According to Forbes, the Cherngs are worth $3.2 billion, making the pair two of the wealthiest peeps in all of LA. Yolanda wonders how much of that moolah has come from our own pocket — we have a serious addiction to that tangy orange chicken, although we’ve attempted to reign it in recently. To little avail, of course. But we digress.
The heavily wooded lot is laced with mature oak trees that effectively shield the unassuming Monterey Colonial home from the roadway out front. A long driveway leads past formal lawns and deep into the generous 1.12-acre property. Records indicate the house has 6 beds and 5.5 baths in a family-friendly (but not huge) 5,282-square-feet of living space.

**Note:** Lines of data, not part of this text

Definition cloudflareRollback (operationID : string) : command (option failure) :=
  loaded ← ask (Rollout (Call.LoadOperation operationID));
  let missing := "Cloudflare operation has no prior version evidence" in
  found ← match (loaded : result (Operation * Z)) with Ok found => mret found | Err _ => quit missing end;
  let '(operation, revision) := (found : Operation * Z) in
  _ ← stop_if (negb (nonempty (op_ProviderRevision operation))) missing;
  own ← open_adapter operation;
  plan ← load_plan operation (λ _, true) "Cloudflare rollback operation does not match its encrypted plan";
  _ ← validate_snapshot plan;
  inspected ← enter (Inspect (release_adapter own) (providerTarget (op_Target operation)));
  state ← given_safely "inspect" inspected;
  _ ← stop_if (bool_decide (op_Status operation = StatusPromoted) && negb (String.eqb (ms_Revision state) (op_DeployedVersion operation)))
        "Cloudflare deployed version changed after promotion";
  _ ← confirm "rollback" operation 1 "Cloudflare rollback cancelled";
  done ← enter (Rollback own (op_ProviderRevision operation));
  rollbackID ← given_safely "rollback" done;
  now ← now_text;
  saved ← ask (Rollout (Call.SaveOperation (rolled_back rollbackID now now operation) revision));
  match (saved : result Z) with
  | Err err => quit ("Cloudflare rollback succeeded but evidence could not be saved: " +:+ err)
  | Ok _ => mret None
  end.
End Release.

(** The releases of Cloudflare versions are safe: what the commands promote, rollback and
    verify do to the worker and to the stored operation, wherever they stop. *)

(** ** The collaborators *)

Inductive health_event := Checked (request : HttpRequest) (status : option Z) | Slept (duration : Z).
Lemma railway_input_sound : input_sound input.
Proof using valid requested target_of current bound known.
  destruct current as (Hr & Hs & Hb & Hd). apply Snapshot_identity in Hs as [Hb' Hd'].
  split; [|apply (bt_scope _ _ bound)|by left|apply names_sound|apply names_once| |apply actions_once|].
  - cbn. rewrite <-Hb, <-Hd. by split_and!.
  - intros a (E & Hsv & item & Hi & Hf)%action_for. split; [|by exists item]. rewrite E. destruct (plain_service _ Hsv) as (_ & _ & Hne).
    by destruct (ac_Service a).
  - intros a b (Ea & Hsa & _)%action_for (Eb & Hsb & _)%action_for E. rewrite Ea, Eb in E.
    destruct (plain_service _ Hsa) as (_ & Hpa & _), (plain_service _ Hsb) as (_ & Hpb & _). by apply separated_at_inj in E.
Qed.
End Sound.

Definition manifest_variable (d : Document) (s name : string) (v : Variable_) : Prop := ∃ t, railway_target d = Some t ∧ has_variable t s name v.
Definition manifest_absent (d : Document) (s name : string) : Prop := ∃ t, railway_target d = Some t ∧ has_absent t s name.

Definition writes_variable (snapshot : Snapshot) (target : Target) (s name : string) (v : Variable_) (a : Action) : Prop :=
  ac_Service a = s ∧ ac_Name a = name ∧ tg_ServiceIDs target !! s = Some (ac_ServiceID a) ∧ action_writes snapshot v a.

Lemma variable_writes d q t snapshot target s name v a : BindingRequestForManifest (Some d) = Ok q → railway_target d = Some t → bound_to q target →
  has_variable t s name v → record_known snapshot v →
  a ∈ variable_action s (the_id (tg_ServiceIDs target) s) name (variable_record v) (variable_revision snapshot v) v →
  writes_variable snapshot target s name v a.
Proof.
  intros Hq Et Hb (service & Es & _) Hk Ha. assert (Hs : s ∈ siftCutServices) by (eapply services_exact; [done..|by rewrite Es]).
  destruct (id_of d target q t Hq Et Hb s Hs) as [Hid _].
  destruct (variable_action_spec _ _ _ _ _ _ _ Ha) as (E1 & E2 & E3 & _). split_and!; [done|done|by rewrite E2|by eapply variable_action_writes].
Qed.

(** The planner makes complete and valid plans of a manifest.  For a manifest that
    passes its test the planner succeeds exactly when the manifest has the four services,
    the snapshot is current, the target is bound to the services with the expected
    identifiers, each once, and the snapshot has the records that the variables name.  Then
    every variable of the manifest, and every name that must be absent, is in the plan; the
    actions are one for each variable with a record or a constant, and no other, for the
    bound service, with the record at the revision of the snapshot; and the plan that the
    engine makes of it, at any moment, is valid, if it has between 1 and 512 names. *)
Theorem railway_plans_are_valid d derived snapshot revision target : validate (doc_Manifest d) = Ok derived →
  ((∃ input, BuildNamesOnlyInput (Some d) snapshot revision target = Ok input) ↔
     ∃ q t, BindingRequestForManifest (Some d) = Ok q ∧ railway_target d = Some t ∧ prepared_for d snapshot revision ∧ bound_to q target ∧
       records_known snapshot t) ∧
  ∀ input, BuildNamesOnlyInput (Some d) snapshot revision target = Ok input →
    (∀ s name, (∃ item, item ∈ in_Names input ∧ pn_Service item = s ∧ pn_Name item = name ∧ pn_Desired item = "present") ↔
       ∃ v, manifest_variable d s name v) ∧
    (∀ s name, (∃ item, item ∈ in_Names input ∧ pn_Service item = s ∧ pn_Name item = name ∧ pn_Desired item = "absent") ↔
       manifest_absent d s name) ∧
    (∀ a, a ∈ in_Actions input → ∃ v, manifest_variable d (ac_Service a) (ac_Name a) v ∧ writes_variable snapshot target (ac_Service a) (ac_Name a) v a) ∧
    (∀ s name v, manifest_variable d s name v → va_Source v = "record" ∨ va_Source v = "constant" →
       ∃ a, a ∈ in_Actions input ∧ writes_variable snapshot target s name v a) ∧
    NoDup ((λ a, (ac_Service a, ac_Name a)) <$> in_Actions input) ∧
    ∀ who metadata t, 1 ≤ len (in_Names input) ≤ MaxActions → id_Provider who ≠ "" → id_ID who ≠ "" → ms_Revision metadata = "" →
      four_digit_year (unix t) → four_digit_year (unix (t + PlanTTL)) →
      Plan_Validate (plan_of input who metadata (truncate_second t)) (truncate_second t) = Ok tt.
Proof.
  intros Hv. split.
  { split.
    - intros [input (q & t & H1 & H2 & H3 & H4 & H5 & _)%BuildNamesOnlyInput_Ok]. by exists q, t.
    - intros (q & t & H1 & H2 & H3 & H4 & H5). eexists. apply BuildNamesOnlyInput_Ok. exists q, t. by split_and!. }
  intros input (q & t & Hq & Et & Hcur & Hb & Hk & ->)%BuildNamesOnlyInput_Ok.
  pose proof (railway_input_sound d derived snapshot revision target q t Hv Hq Et Hcur Hb Hk) as Hok.
  pose proof (elem_of_names d snapshot revision target q t Hq Et) as Hnames. pose proof (elem_of_actions d snapshot revision target q t Hq Et) as Hactions.
  assert (Hknown : ∀ s name v, has_variable t s name v → record_known snapshot v) by (intros s name v H; by eapply (has_variable_ok d derived)).
  split_and!.
  - intros s name. split.
    + intros (item & [(s' & n & v & H & ->)|(s' & n & _ & ->)]%Hnames & <- & <- & Hd); [by exists v, t|discriminate Hd].
    + intros (v & t' & Et' & H). assert (t' = t) as -> by congruence.
      exists (present_name "unverifiable" snapshot s (the_id (tg_ServiceIDs target) s) name v). split; [apply Hnames; left; by exists s, name, v|done].
  - intros s name. split.
    + intros (item & [(s' & n & v & _ & ->)|(s' & n & H & ->)]%Hnames & <- & <- & Hd); [discriminate Hd|by exists t].
    + intros (t' & Et' & H). assert (t' = t) as -> by congruence.
      exists (absent_name (tg_ServiceIDs target) s name). split; [apply Hnames; right; by exists s, name|done].
  - intros a (s & name & v & H & Ha)%Hactions. pose proof (variable_writes d q t snapshot target s name v a Hq Et Hb H (Hknown _ _ _ H) Ha) as Hw.
    pose proof Hw as (-> & -> & _). exists v. split; [by exists t|done].
  - intros s name v (t' & Et' & H) Hs. assert (t' = t) as -> by congruence.
    assert (Ha : ∃ a, a ∈ variable_action s (the_id (tg_ServiceIDs target) s) name (variable_record v) (variable_revision snapshot v) v).
    { unfold variable_action. destruct Hs as [-> | ->]; cbn; eexists; by left. }
    destruct Ha as [a Ha]. exists a. split; [apply Hactions; by exists s, name, v|]. by eapply variable_writes; eauto.
  - apply Hok.
  - intros who metadata now Hlen Hw1 Hw2 Hrev Hy1 Hy2. apply (input_plan_valid _ Hok); [|done..|by left|done|done].
    intros _ item [(s & n & v & _ & ->)|(s & n & _ & ->)]%Hnames; by left.
Qed.
End Railway.

(** ** The property, applied *)

Module RailwayDemo.
#[local] Existing Instances ManifestDemo.urls ManifestDemo.unicode RolloutExample.example_codec.
#[local] Instance crypto : Crypto := {| sha256 := λ _, "0123456789abcdef0123456789abcdef"; ed25519_verify := λ _ _ _, true; x25519_usable := λ _, true |}.
Definition service (order : Z) (id : string) (variables : gmap string Variable_) (absent : list string) : Service :=
  {| sv_ID := id; sv_Order := order; sv_Variables := variables; sv_Absent := absent |}.
Definition target_ : ManifestTarget := {| mt_Provider := ""; mt_Project := "app"; mt_ProjectID := ""; mt_Environment := "production";
  mt_EnvironmentID := ""; mt_Services := {["postgres" := service 1 "" ∅ []; "migrator" := service 2 "" ∅ []; "web" := service 4 "svc-4" ∅ ["DEBUG"];
    "api" := service 3 "" {["HOST" := ManifestDemo.variable_ "constant" "db" "" ""; "PASSWORD" := ManifestDemo.variable_ "record" "" "PASSWORD" ""]} []]};
  mt_Stage := ""; mt_Activation := ""; mt_HealthChecks := []; mt_Promotion := ""; mt_Rollback := "" |}.
Definition manifest : Manifest := {| mf_Version := 1; mf_Bundle := "shop"; mf_Environment := ""; mf_Policies := ∅;
  mf_Records := {["PASSWORD" := ManifestDemo.record_ "import" "" "" "secret"]};
  mf_Targets := {["railway" := target_]}; mf_Credentials := ∅; mf_RotationPolicies := ∅; mf_Configurations := []; mf_BrowserRecipes := [] |}.
Definition digest : string := hex (sha256 "").
Definition document : Document := {| doc_Manifest := manifest; doc_Canonical := ""; doc_Digest := digest; doc_Derived := [] |}.
Definition snapshot : Snapshot := {| sn_Version := 1; sn_Bundle := "shop"; sn_ManifestDigest := digest;
  sn_PhysicalToLogical := Some {["P" := "PASSWORD"]}; sn_Sources := Some {["PASSWORD" := {| ss_Source := "import"; ss_Status := "ready"; ss_Sensitivity := "" |}]};
  sn_RecordRevisions := Some {["PASSWORD" := 7]}; sn_PreviousRecordRevisions := ∅; sn_CreatedAt := "2026-08-09T20:00:00Z" |}.
Definition target (web : string) : Target := {| tg_ProjectID := "p"; tg_EnvironmentID := "e";
  tg_ServiceIDs := {["postgres" := "svc-1"; "migrator" := "svc-2"; "api" := "svc-3"; "web" := web]} |}.
Definition input : result PlanInput := BuildNamesOnlyInput (Some document) snapshot 5 (target "svc-4").

(** The names come by the order of their services. *)
Example planned_names : match input with Ok i => (λ n, (pn_Service n, pn_Name n, pn_Desired n, pn_ExpectedRecordRevision n)) <$> in_Names i | Err _ => [] end =
  [("api", "HOST", "present", 0); ("api", "PASSWORD", "present", 7); ("web", "DEBUG", "absent", 0)].
Proof. vm_compute. reflexivity. Qed.
Example other_service_is_refused : BuildNamesOnlyInput (Some document) snapshot 5 (target "svc-9") = Err "Railway service binding does not match the manifest".
Proof. vm_compute. reflexivity. Qed.
Lemma spec_Request past l name : inv past l → asked past "/api/request" → spec (Lab_Request serverURL name l) past.
Proof.
  intros Hl Hask. unfold Lab_Request. apply lab_spec_require; [done|]. intros Ha. apply allowed_spec in Ha.
  apply lab_spec_require; [done|]. intros Hname. apply wp_ask; [done|]. intros keys. set (past1 := Event _ _ :: _).
  assert (H1 : inv past1 l) by stays.
  apply spec_check; [done|]. intros ks ->. unfold client_CreateInvitation. apply wp_bind, wp_ask.
  { cbn [guard ir_Name ir_SigningPublic ir_WrappingPublic]. split; [|split; [done|exists ks; split; [by left|done]]]. destruct Hask as (r & Hr & Hau). exists r. split; [done|].
    eapply authorized_grows; [|done]. by apply grows_cons. }
  intros status. set (past2 := Event _ _ :: _). assert (H2 : inv past2 l) by stays.
  cbn [wp mret flow_ret]. apply spec_check; [done|]. intros st _. apply spec_check; [done|]. intros payload (Hv & _ & _)%EncodePayload_Ok.
  apply validatePayload_vault in Hv. apply spec_shown. destruct H2 as [[[Hno _]|Ho] _ _ _ _ _]; [done|].
  split; cbn [lb_phase lb_vaultID lb_approvedAPI lb_vaultKey lb_newKeys lb_imported lb_pending lb_sameVaultKey]; try done; [by right|..].
  - intros _. right. by left.
  - by intros [H|H].
Qed.

Lemma identity_matches_true device f : identity_matches device f = true →
  ValidateDeviceIdentity device (dev_SigningPublic device) (dev_WrappingPublic device) = Ok tt ∧
  f = PublicFingerprint (dev_SigningPublic device) (dev_WrappingPublic device).
Proof. unfold identity_matches. intros [([] & ->)%is_ok_true ->%String.eqb_eq]%andb_true_iff. done. Qed.
(* ===== verification/SetupSafety.v ===== *)
(** What a setup does, whatever the file system, the volumes, the owner and the service
    answer, and however they change between two calls. *)
From S2P Require Import Prelude Timestamp Text Secure Protocol Envelope VaultObject Client Manifest LocalConfig Origin Recovery Filepath Commands CommandsSafety Setup.
From stdpp Require Import options.

(** ** What was seen *)

Abbreviation history := (Program.history call).

(** An event between two histories. *)
Definition fresh (past past' : history) (e : event call) : Prop := ∃ new, past' = new ++ past ∧ e ∈ new.

Lemma fresh_later past past' past'' e : fresh past past' e → past' `suffix_of` past'' → fresh past past'' e.
Proof. intros (new&->&He) [more ->]. exists (more ++ new). rewrite (assoc_L app). split; [done|]. apply elem_of_app. by right. Qed.
Lemma fresh_earlier past past' past'' e : fresh past' past'' e → past `suffix_of` past' → fresh past past'' e.
Proof. intros (new&->&He) [more ->]. exists (new ++ more). rewrite (assoc_L app). split; [done|]. apply elem_of_app. by left. Qed.
Lemma fresh_now past past' e : past `suffix_of` past' → fresh past (e :: past') e.
Proof. intros [new ->]. exists (e :: new). split; [done|by left]. Qed.
Lemma fresh_elem past past' e : fresh past past' e → e ∈ past'.
Proof. intros (new&->&He). apply elem_of_app. by left. Qed.
Lemma suffix_step (e : event call) past past' : past `suffix_of` past' → past `suffix_of` e :: past'.
Proof. apply suffix_cons_r. Qed.
#[local] Hint Extern 0 (_ `suffix_of` _) => reflexivity : core.
#[local] Hint Resolve suffix_step : core.

Lemma prefix_snoc_inv {A} (l l' : list A) x : l' `prefix_of` l ++ [x] → l' `prefix_of` l ∨ l' = l ++ [x].
Proof.
  intros [k E]. destruct k as [|y k _] using rev_ind; [right; by rewrite app_nil_r in E|]. left.
  rewrite (assoc_L app) in E. apply app_inj_tail in E as [-> _]. by exists k.
Qed.

(** A path as [checkedPath] accepts it, by what [seen] has: clean, below real directories
    only, on a volume that enforces ownership, and itself a private directory, or not there
    and below a directory that others do not write. *)
Definition located (seen : event call → Prop) (path : string) (fileTarget : bool) (vol : Volume) : Prop :=
  IsAbs path = true ∧ Clean path = path ∧ vl_OwnersEnabled vol = true ∧ vl_Writable vol = true ∧ vl_UUID vol ≠ "" ∧
  ∃ existing, existing `prefix_of` elements path ∧ seen (Event (Call.VolumeOf (path_of existing)) (Some vol)) ∧
    (∀ l, l ≠ [] → l `prefix_of` existing → ∃ info, seen (Event (Call.Lstat (path_of l)) (Some info)) ∧ in_Symlink info = false) ∧
    (existing = elements path → fileTarget = false ∧ ∃ info, seen (Event (Call.Lstat path) (Some info)) ∧ in_Dir info = true ∧
       Z.land (in_Perm info) 63 = 0 ∧ in_Mine info = true) ∧
    (existing ≠ elements path → seen (Event (Call.Lstat path) None) ∧ ∃ info, seen (Event (Call.Lstat (path_of existing)) (Some info)) ∧
       in_Dir info = true ∧ ancestorSafe info = true).

Lemma located_mono (seen seen' : event call → Prop) path ft vol : (∀ e, seen e → seen' e) → located seen path ft vol → located seen' path ft vol.
Proof.
  intros H (Ha&Hc&Ho&Hw&Hu&existing&Hp&Hv&Hl&He&Hn). split_and!; try done. exists existing. split_and!; [done|by apply H| | |].
  - intros l Hl0 Hpl. destruct (Hl l Hl0 Hpl) as (info&?&?). exists info. by split; [apply H|].
  - intros E. destruct (He E) as (?&info&?&?). split; [done|]. exists info. by split; [apply H|].
  - intros E. destruct (Hn E) as (?&info&?&?). split; [by apply H|]. exists info. by split; [apply H|].
Qed.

Indoors, the prim and proper structure features lustrous hardwood floors throughout. A fireplace-equipped living room opens to brick patios via French doors, and the kitchen has updated appliances and an island with subway tile countertops. Oh, and two roosters! (Or is one a hen? We can’t tell.)
Off the kitchen is a smallish dining table area, but there is also a real formal dining room accessed via the butler’s pantry.
Somewhere there’s also a library. Meanwhile, the master bedroom (at least Yolanda thinks that is the master?) is not nearly as big as y’all might expect. But remember kiddies, this house was built in 1927. Back then, folks — even rich folks — didn’t usually see a need for master suites the size of the Titanic. My, how times have changed.
Of course, rich folks back then did love their sunrooms. And this classy ol’ gurl has one indeed — a real nice brick-floored number that overlooks the exquisite backyard gardens and such. The setting is beautiful. Truly. Oh, and tucked far into the backyard — well away from the house so the servants won’t catch sight of the owners skinny dippin’ — is the home’s dark-bottom swimming pool.
Anyway. To be honest, y’all, Yolanda is totally unsure about what the Cherngs’ plans are for their newest residential real estate acquisition. Maybe they intend to use it as a guest house, or perhaps it was bought by/for one of their three adult daughters, all of whom are professionally involved with the family business in one way or another.
What we do know is that for at least 25 years (and perhaps longer), the Cherngs have lived immediately next door to their new pad. And just like said pad, their main residence was built in the 1920s — 1929, to be precise. Unlike the new place, however, their tennis court estate is massive. Public records say it weighs in with 14,547-square-feet of living space, and Yolanda is quite certain that makes it the largest house in the entire city of South Pasadena.
Yolanda’s research reveals that the Cherng family mansion was built by prominent architect Roland E. Coate in a Spanish Revival-cum-Angle-Colonial style and “is immersed in foliage“, meaning the Cherngs basically live on two acres of forest.
Like most billionaires, the Cherngs also keep vacation residences. Alhough they are growing their main compound at home in South Pasadena, the Cherngs are also expanding their real estate holdings over in Hawaii, long their getaway destination of choice. And we ain’t just talking about new Panda locations.
Back in 2015, Mr. & Mrs. Cherng coughed up $15,200,000 in an off-market deal for an oceanfront home on Hawaii’s fabulously expensive Kahala Avenue. According to reports at the time, the Cherngs planned to raze the existing home and rebuild — and what they envisioned was a grand mega-mansion, no doubt.
But wait, there’s more. In 2016, the Cherngs paid a total of $7.4 million for six units at a high-rise Honolulu condo building. And in the following year — 2017 — the couple plunked down nearly $14 million for a penthouse in the slick new Waiea condo building, also located in Honolulu. All told, the family has spent nearly $40 million on luxury Hawaii real estate over the past three years.
Wowzers. That’s a lot of money! Looks as though the Cherngs believe too much of a good thing is simply perfect. (And really, what’s a more all-American philosophy than that?)